ShelterBox Kits to Offer Sustained Relief in Japan

Tent-box-contentsmidres

From Earth911.com:

A week after a giant earthquake and tsunami hit Japan, relief workers are turning their focus from search and rescue to helping displaced survivors – and that’s where ShelterBox comes in.

The UK-based charity, which dispatched an international team to Tokyo immediately after the disaster struck, now has about 500 of its emergency aid kits on the ground in Japan, another 400 en route and 5,000 on stand-by. The team is working to distribute the kits in the country’s worst affected areas on the northern coast.

Food and medicine are of course critical after such a disaster, but what’s unique – and sustainable – about ShelterBox is its focus on longer-term shelter and self-sufficiency in the weeks and months that follow.

Each heavy-duty box is packed for a specific emergency, but generally contains:

  • Tent designed to hold 10 people and withstand extreme temperatures, heavy rainfall and high winds up to one year; it also includes privacy partitions to divide space as needed
  • Thermal blankets and insulated ground sheets
  • Water filtration system good for three years, plus water storage containers
  • Tool kit with an ax, hammer, saw, shovel, pliers, wire cutter for building latrines, chopping firewood and eventually home repairs
  • Steel stove that can burn wood or any other fuel, plus steel pans, cooking and eating utensils, bowls and mugs
  • Children’s pack with coloring books and crayons

“These materials are used over and over,” says Tiffany Stephenson of Shelterbox USA, one of the organization’s 18 affiliates.

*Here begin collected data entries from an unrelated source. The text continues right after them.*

(* ===== verification/Rollout.v ===== *)
(** The rollout of the gateway and the text adapter, [src/deploy/ci/deploy_platform.py]:
    the transaction of [Deployment.run] over the operations of [Runtime] that change the
    host, with the drain markers, the recorded release, the pins of the backend and the
    recovery record.

    Every operation may be interrupted: an exception may arrive before or after its
    effect, and the process may die; an exception may also arrive between the last
    assignment of [resume_safe] and the end of its [try].  The host's other programs (git, Docker, the backend's
    maintenance protocol, the HTTP endpoints) are observations indexed by a clock that
    every operation advances. *)
From S2P Require Import Prelude PyVal Tasks TextWorker V73Worker DeployChecks.

(** ** The host *)

Abbreviation image_map := (list (string * string)).

(** A release: [sha], [compose] and the image of each service. *)
Record release_info := mkRelease { ri_sha : string; ri_compose : string; ri_images : image_map }.

(** [current.json]. *)
Record platform := mkPlatform {
  pl_release : release_info;
  pl_bootstrap : bool;
  pl_previous : option release_info;
}.

(** What this process has done to the running services: nothing, stopped one, started
    images, or seen these images run and answer. *)
Inductive services_state := Untouched | Down | Up (images : image_map) | Verified (images : image_map).

Record host := mkHost {
  h_current : platform;
  h_pins : image_map;                         (* dependency_images of the backend's config *)
  h_transaction : option platform;            (* transaction.json *)
  h_control : list (string * string);         (* the drain markers and their tokens *)
  h_images : list (string * image_map);       (* images.json beside each compose file *)
  h_backend_closed : bool;                    (* the last maintenance call was begin_drain *)
  h_services : services_state;
}.
(* ===== verification/RolloutFacts.v ===== *)
(** Theorems on the rollout: admission is reopened only over services that were left
    alone or were seen running what is recorded and pinned; otherwise the markers, the
    backend's window and the recovery record stay; markers of others are never removed;
    and a rollout that returns has replaced everything.  The exception is one that arrives
    between the last assignment of [resume_safe] and the end of its [try]. *)
From S2P Require Import Prelude PyVal Tasks TextWorker V73Worker DeployChecks Rollout.

(** ** What the theorems look at *)

(** Everything but the clock, the protected containers and the images files. *)
Record dview := mkView {
  v_services : services_state;
  v_current : platform;
  v_pins : image_map;
  v_transaction : option platform;
  v_control : list (string * string);
  v_backend : bool;
  v_token : option string;
  v_markers : list string;
  v_safe : bool;
  v_begun : bool;
}.

Definition view (s : dstate) : dview :=
  let h := ds_host s in
  mkView (h_services h) (h_current h) (h_pins h) (h_transaction h) (h_control h) (h_backend_closed h)
    (ds_token s) (ds_markers s) (ds_resume_safe s) (ds_begun s).
(** The loop over the backend's pins. *)
Definition check_pins (containers : list (string * pyval)) (pins : pyval) : inspection () :=
  match pins with
  | PyDict d =>
      check_all (λ '(name, image),
        match dict_lookup containers name with
        | Some item =>
            running ← index item "Image";
            expect (py_eq running image) "Platform/tunnel differs from the backend release pins"
        | None => refuse "Platform/tunnel differs from the backend release pins"
        end) d
  | _ => refuse "AttributeError"
  end.

Definition services_of (images : pyval) : list (string * pyval) :=
  match images with PyDict d => map (λ '(s, image), (s, PyDict [("image"%string, image)])) d | _ => [] end.

Definition prepare_host (environment : string) (ob : host_obs) : inspection proposal :=
  target ← found (environment_of environment) "SystemExit";
  shared ← found (ho_backend_config ob (en_backend_config target)) "backend configuration";
  digest ← found (ho_receiver_digest ob) "backend receiver";
  let config := host_config target digest in
  _ ← match validate_environment (ho_path ob) config shared (Some (en_name target)) with
      | inl t => mret t
      | inr e => refuse e
      end;
  containers ← inspect_all ob (dict_values (en_containers target) ++ [en_backend_container target; en_tunnel_container target]);
  pins ← index shared "dependency_images";
  check_pins containers pins ;;
  state_dir ← index shared "state_dir";
  backend ← match state_dir with
            | PyStr d => found (ho_backend_current ob d) "current.json"
            | _ => refuse "TypeError"
            end;
  item ← index (PyDict containers) (en_backend_container target);
  running ← index item "Image";
  recorded ← index backend "image";
  expect (py_eq running recorded) "Backend is not its recorded CI/CD image" ;;
  ready ← protocol_ready (ho_gateway ob) (ho_worker ob);
  current ← adoption_plan containers ready None (en_name target);
  expect (negb (ho_output_exists ob)) "FileExistsError" ;;
  images ← index current "images";
  bootstrap ← index current "bootstrap_required";
  mret (mkProposal config current
          (PyDict [("services", PyDict (services_of images))]%string)
          ("compose.platform.yml" ::
             if bool_decide (en_name target = "staging"%string) then ["compose.platform.staging.yml"] else [])%string
          (PyDict [("bootstrap_required", bootstrap); ("environment", PyStr (en_name target));
                   ("services_changed", PyBool false)]%string)).
(** [assert_product_compatible]. *)
Definition check_product : Cmd () :=
  env ← container_environment (en_backend_container target);
  c_require (bool_decide (dict_lookup env "SYNTHFLOW_TEXT_PIPELINE" = Some "text_v1.2.3"%string))
    "Strict text platform cannot resume a backend sending retired requests; coordinated v1.2.3 cutover is required".

(** ** [load] *)

Definition load_image (sha : string) : Cmd string :=
  let tag := ("synthx-platform:" +:+ sha)%string in
  λ '(d, files),
  match eg_run E ["sudo"; "-n"; "docker"; "load"]%string None files d with
  | (Exited 0 _, d) =>
      (labels ← (text ← docker_inspect tag "{{json .Config.Labels}}"; parsed text);
       let labels := if py_truthy labels then labels else PyDict [] in
       (if negb (py_eq_str (pyval_get labels "org.opencontainers.image.revision" PyNone) sha)
        then c_raise "Image revision/architecture differs from tested release"
        else
          architecture ← docker_inspect tag "{{.Architecture}}";
          c_require (bool_decide (architecture = "amd64"%string)) "Image revision/architecture differs from tested release") ;;
       docker_inspect tag "{{.Id}}") (d, files)
  | (Exited _ _, d) => (inr (true, "Image load failed"%string), (d, files))
  | (TimedOut, d) => (inr (true, "TimeoutExpired"%string), (d, files))
  end.

(** ** [previous] *)

(** [any(inspect(container) != images[s] for s in SERVICES)] is false. *)
Fixpoint images_unchanged (services : list string) (images : image_map) : Cmd bool :=
  match services with
  | [] => mret true
  | s :: services' =>
      current ← docker_inspect (container_of target s) "{{.Image}}";
      match dict_lookup images s with
      | None => c_crash "KeyError"
      | Some image => if bool_decide (current = image) then images_unchanged services' images else mret false
      end
  end.

Definition check_previous (hashes : string * string) (prev : platform) (backend_image tunnel_pin : string) : Cmd () :=
  c_require (negb (pl_bootstrap prev)) "First maintenance-protocol bootstrap requires separate operator approval" ;;
  same ← images_unchanged SERVICES (ri_images (pl_release prev));
  c_require same "Platform changed outside CI; explicitly adopt it before deployment" ;;
  check_host hashes [(en_backend_container target, backend_image); (en_tunnel_container target, tunnel_pin)].

(** ** [stop], [start] *)

Definition find_container (name : string) : Cmd string :=
  run_docker ["container"; "ls"; "--all"; "--filter"; "name=^/" +:+ name +:+ "$"; "--format"; "{{.ID}}"]%string None.
Definition stop_container (id : string) : Cmd string := run_docker ["stop"; "--time"; "120"; id]%string None.
(* ===== verification/SmokeTest.v ===== *)
(** The smoke test of a built image, [src/deploy/ci/smoke_image.py], and the application it
    talks to: the routes of [src/system/api_server.py] behind the deployment middleware. *)
From S2P Require Import Prelude PyVal Tasks Queue Config Scheduler LocalWorker GrpcWorker World GrpcPool Deployment JobStore Justified JsonCodec WorkerServer DeployChecks Rollout RolloutFacts Fleet ApiServer ApiServerFacts ServingPath EndToEnd.

(** ** The application *)

Definition http_of (res : api_result) : http_result :=
  match res with
  | ApiOk status body => HttpResponse status body
  | ApiError status detail => HttpResponse status (PyDict [("detail"%string, detail)])
  | ApiCrash exn => HttpRaised exn
  end.

(** [GET /status]. *)
Definition status_page (c : SystemConfig) (q : TaskQueue) : http_result := HttpResponse 200 (api_status c q).

(** [POST /predict] through the middleware: [answer] is the handler's. *)
Definition post_predict (m : marker) (g : DeploymentGate) (answer : api_result) : http_result * DeploymentGate :=
  middleware (λ _ g, (http_of answer, g)) m (mkScope "http" "POST") g.

(** ** The test *)

(** What the test sees: the resolved Compose layout, the adapter's constructor, the polls of
    [/status] ([None]: no answer or no JSON), the answers and the metrics text. *)
Record smoke_obs := mkSmokeObs {
  sk_layout : pyval;
  sk_control : string;
  sk_adapter : worker_backend + string;
  sk_polls : list (option pyval);
  sk_predict : http_result;
  sk_metrics : string;
  sk_health : pyval;
  sk_drained : http_result;
}.

(** The polls until the deadline, which the list ends at; an assertion that fails ends the
    test. *)
Fixpoint smoke_polls (polls : list (option pyval)) : option string :=
  match polls with
  | [] => Some "Image API did not start"%string
  | None :: polls' => smoke_polls polls'
  | Some v :: _ => if py_eq_str (pyval_get v "status" PyNone) "running" then None else Some "AssertionError"%string
  end.

(** [needle in text]. *)
Fixpoint contains (needle text : string) : bool :=
  String.prefix needle text || match text with EmptyString => false | String _ text' => contains needle text' end.

(** [urlopen] raises [HTTPError] for any other answer. *)
Definition urlopen_ok (status : Z) : bool := (200 <=? status) && (status <? 300).

(** The checks before the marker is written. *)
Definition smoke_answers (ob : smoke_obs) : option string :=
  match smoke_polls (sk_polls ob) with
  | Some e => Some e
  | None =>
      match sk_predict ob with
      | HttpResponse status body =>
          if negb (urlopen_ok status) then Some "HTTPError"%string
          else if negb (py_eq (pyval_get (pyval_get body "result" PyNone) "prediction" PyNone) (PyInt 9)) then Some "AssertionError"%string
          else if negb (contains "inference_api_queue_depth" (sk_metrics ob)) then Some "AssertionError"%string
          else None
      | HttpRaised _ => Some "HTTPError"%string
      end
  end.

(** And those after it. *)
Definition smoke_drain (ob : smoke_obs) : option string :=
  if negb (py_truthy (pyval_get (sk_health ob) "draining" PyNone)
           && py_eq (pyval_get (sk_health ob) "active" PyNone) (PyInt 0)) then Some "AssertionError"%string
  else match sk_drained ob with
       | HttpResponse status _ =>
           if urlopen_ok status then Some "Drain admitted new inference"%string
           else if status =? 503 then None else Some "AssertionError"%string
       | HttpRaised _ => Some "AssertionError"%string
       end.

(** [main]: the first error; [None] when the test passes. *)
Definition smoke_main (dev : Environment) (ob : smoke_obs) : option string :=
  match validate_layout (sk_layout ob) (Some (sk_control ob)) dev with
  | Some e => Some e
  | None =>
      match sk_adapter ob with
      | inr e => Some e
      | inl _ => match smoke_answers ob with Some e => Some e | None => smoke_drain ob end
      end
  end.

(** ** The image under test *)

(** The observations of this application: the adapter is started for the text model, the API
    with the in-process pool answers the prediction with [answer], [late] polls fail, and the
    marker is written before the last two requests. *)
Definition image_obs (layout : pyval) (control : string) (text_starts : bool) (late : nat) (c : SystemConfig) (q : TaskQueue)
    (answer second : api_result) (metrics : string) : smoke_obs :=
  let '(r, g) := post_predict MarkerMissing gate_init answer in
  mkSmokeObs layout control (servicer_backend None (Some "text_v1.2.3"%string) false text_starts)
    (replicate late None ++ [Some (api_status c q)]) r metrics
    (match deployment_status (MarkerText "smoke") g with HttpResponse _ b => b | _ => PyNone end)
    (post_predict (MarkerText "smoke") g second).1.

Lemma smoke_polls_late late v :
  py_eq_str (pyval_get v "status" PyNone) "running" = true → smoke_polls (replicate late None ++ [Some v]) = None.
Proof. intros H. induction late as [|n IH]; simpl; [by rewrite H|done]. Qed.

(** The marker turns predictions away, and the test can see that nobody is served. *)
Lemma drained_application text g answer :
  post_predict (MarkerText text) g answer = (draining_response, g) ∧
  gate_active (post_predict MarkerMissing g answer).2 = gate_active g.
Proof. split; [done|]. unfold post_predict, middleware, gate_enter, gate_leave. simpl. lia. Qed.

(** The smoke test tells a sound image: with the reviewed layout, a text adapter that
    starts and the queue metric, an API that gives 200 for the prediction of 3 passes it,
    whatever its scheduler and workers did and however late it came up; and the prediction it
    checked is the square the end-to-end guarantee promises. *)
Theorem sound_image_passes_smoke (dev : Environment) (layout : pyval) (control uuid metrics : string) (late : nat)
    (c : SystemConfig) (q : TaskQueue) (answer second : api_result) :
  validate_layout layout (Some control) dev = None → contains "inference_api_queue_depth" metrics = true →
  square_response (PyInt 3) uuid answer → result_status answer = 200 →
  smoke_main dev (image_obs layout control true late c q answer second metrics) = None.
Proof.
  intros Hl Hm Hs H200. destruct Hs as [->|[(wid & x2 & latency & Hx & ->)|(code & detail & -> & Hc)]]; [done| |].
  - simpl in Hx. injection Hx as <-. unfold smoke_main, smoke_answers, smoke_drain, image_obs. cbn [post_predict]. simpl.
    rewrite Hl, smoke_polls_late by done. simpl. by rewrite Hm.
  - simpl in H200. subst code. rewrite !elem_of_cons in Hc. destruct Hc as [[=]|[[=]|[[=]|Hc]]]. by apply not_elem_of_nil in Hc.
Qed.

(** The test against the in-process system: the answer is that of [local_run], while another
    request is served beside it. *)
Definition smoke_answer : option api_result :=
  fst <$> predict (handler_tick local_pool local_plan point_clock) 10 (PyInt 3) "own" local_start.

Example local_image_passes :
  (λ answer, smoke_main dev (image_obs dev_layout (control_dir dev) true 3 default_config (queue_init 10) answer answer
               "inference_api_queue_depth 0.0")) <$> smoke_answer = Some None.
Proof. vm_compute. reflexivity. Qed.

(** An image whose adapter does not start, or that does not look at the marker, fails. *)
Example broken_images_fail :
  (λ answer, (smoke_main dev (image_obs dev_layout (control_dir dev) false 0 default_config (queue_init 10) answer answer
                "inference_api_queue_depth 0.0"),
              smoke_main dev
                (let ob := image_obs dev_layout (control_dir dev) true 0 default_config (queue_init 10) answer answer
                             "inference_api_queue_depth 0.0" in
                 mkSmokeObs (sk_layout ob) (sk_control ob) (sk_adapter ob) (sk_polls ob) (sk_predict ob) (sk_metrics ob)
                   (sk_health ob) (sk_predict ob)))) <$> smoke_answer
  = Some (Some "TextWorker", Some "Drain admitted new inference")%string.
Proof. vm_compute. reflexivity. Qed.
(** [get_metrics]. *)
Definition get_metrics (np : option (list Q → Q → Q)) (timestamp : string) (r : log_reads)
    : list (string * pyval) :=
  match lr_truth r with
  | [] => empty_metrics timestamp
  | _ =>
      let total_requests := py_len (lr_len r) in
      let completed_requests := py_len (succeeded (lr_count r)) in
      let failed_requests := total_requests - completed_requests in
      match rl_latency <$> succeeded (lr_latencies r) with
      | [] => failed_metrics total_requests failed_requests timestamp
      | (_ :: _) as successful_latencies =>
          let sorted_latencies := py_sorted successful_latencies in
          let avg_latency := py_mean successful_latencies in
          let p50_latency := calculate_percentile np sorted_latencies 50 in
          let p95_latency := calculate_percentile np sorted_latencies 95 in
          let p99_latency := calculate_percentile np sorted_latencies 99 in
          let throughput := metrics_throughput completed_requests (lr_start r) (lr_end r) in
          let failure_rate :=
            if 0 <? total_requests
            then (inject_Z failed_requests / inject_Z total_requests)%Q else 0%Q in
          [("total_requests", PyInt total_requests);
           ("completed_requests", PyInt completed_requests);
           ("failed_requests", PyInt failed_requests);
           ("avg_latency", PyFloat (py_round avg_latency 100));
           ("p50_latency", PyFloat (py_round p50_latency 100));
           ("p95_latency", PyFloat (py_round p95_latency 100));
           ("p99_latency", PyFloat (py_round p99_latency 100));
           ("throughput", PyFloat (py_round throughput 100));
           ("failure_rate", PyFloat (py_round failure_rate 10000));
           ("timestamp", PyStr timestamp)]%string
      end
  end.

“Last year, a team returned to Mexico three years after a disaster there and a family was still using the box.”

ShelterBox’s custom tent, by manufactuer Vengo, is redesigned every year for durability, Stephenson adds. “People are living in them every single day; these are not your camping trip tents.”

The stove, which the agency’s website notes can even burn paint, is also crucial in this sense, she points out. “It helps families feed themselves without having to wait for the next handout.”

Such delays can be the difference between life and death.

“It’s extremely cold here and we are hearing reports of people having to sleep in their cars while evacuation centers remain full and overcrowded,” ShelterBox international director Lasse Petersen told NPR. “We’re committed to doing everything we can to help Japan’s people at this extremely testing time.”